Every record must appear in the answer exactly as it stands.

(Records from a data source)
━━━━━━━━━━━━━━━━━━━━━━━━━━━━━━
(** * Spotify to YouTube Music converter: matching, caching and playlist sync

    A shallow embedding of the Python services
      - [services/youtube.py]          (search and confidence scoring),
      - [utils/image_cache.py]         (thumbnail cache),
      - [services/youtube_playlist.py] (OAuth session and playlist creation),
    followed by the properties of the design document that concern them.

    Conventions of the embedding.
      - Python [str] is [string]; characters are the code points below
        256.
      - Python [float] is the kernel's binary64 [float]; every score below is
        computed with the same IEEE additions as the program.
      - A method that may raise returns a [pyresult]; side effects are
        threaded through an explicit state, and the effects made before an
        exception is raised persist, as in Python.
      - External collaborators (the YouTube Music search API, the HTTP
        session, the YouTube Data API, the OAuth provider, the MD5 digest)
        are oracles: records of functions, indexed by the number of calls
        already issued so that two calls may answer differently. *)

From Stdlib Require Import Bool List Arith Lia String Ascii.
From Stdlib Require Import DecimalString.
From Stdlib Require Import Sorting.Permutation Sorting.Sorted.
From Stdlib Require Import Floats.PrimFloat.
Import ListNotations.

Set Warnings "-inexact-float".

Local Open Scope string_scope.
Local Open Scope list_scope.
Local Open Scope nat_scope.

(* ================================================================= *)
(** ** Python primitives *)

Module Py.

(** [c.isspace()] on the code points below 256. *)
Definition isspace (c : ascii) : bool :=
  let n := nat_of_ascii c in
  ((9 <=? n) && (n <=? 13)) || ((28 <=? n) && (n <=? 32))
  || (n =? 133) || (n =? 160).

(** [c.lower()]: the letters A-Z, and the Latin-1 capitals (192-222,
    the multiplication sign 215 apart), move 32 places up. *)
Definition lower_char (c : ascii) : ascii :=
  let n := nat_of_ascii c in
  if ((65 <=? n) && (n <=? 90))
     || ((192 <=? n) && (n <=? 222) && negb (n =? 215))
  then ascii_of_nat (n + 32)
  else c.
━━━━━━━━━━━━━━━━━━━━━━━━━━━━━━
Answer space:
(** * Spotify to YouTube Music converter: matching, caching and playlist sync

    A shallow embedding of the Python services
      - [services/youtube.py]          (search and confidence scoring),
      - [utils/image_cache.py]         (thumbnail cache),
      - [services/youtube_playlist.py] (OAuth session and playlist creation),
    followed by the properties of the design document that concern them.

    Conventions of the embedding.
      - Python [str] is [string]; characters are the code points below
        256.
      - Python [float] is the kernel's binary64 [float]; every score below is
        computed with the same IEEE additions as the program.
      - A method that may raise returns a [pyresult]; side effects are
        threaded through an explicit state, and the effects made before an
        exception is raised persist, as in Python.
      - External collaborators (the YouTube Music search API, the HTTP
        session, the YouTube Data API, the OAuth provider, the MD5 digest)
        are oracles: records of functions, indexed by the number of calls
        already issued so that two calls may answer differently. *)

From Stdlib Require Import Bool List Arith Lia String Ascii.
From Stdlib Require Import DecimalString.
From Stdlib Require Import Sorting.Permutation Sorting.Sorted.
From Stdlib Require Import Floats.PrimFloat.
Import ListNotations.

Set Warnings "-inexact-float".

Local Open Scope string_scope.
Local Open Scope list_scope.
Local Open Scope nat_scope.

(* ================================================================= *)
(** ** Python primitives *)

Module Py.

(** [c.isspace()] on the code points below 256. *)
Definition isspace (c : ascii) : bool :=
  let n := nat_of_ascii c in
  ((9 <=? n) && (n <=? 13)) || ((28 <=? n) && (n <=? 32))
  || (n =? 133) || (n =? 160).

(** [c.lower()]: the letters A-Z, and the Latin-1 capitals (192-222,
    the multiplication sign 215 apart), move 32 places up. *)
Definition lower_char (c : ascii) : ascii :=
  let n := nat_of_ascii c in
  if ((65 <=? n) && (n <=? 90))
     || ((192 <=? n) && (n <=? 222) && negb (n =? 215))
  then ascii_of_nat (n + 32)
  else c.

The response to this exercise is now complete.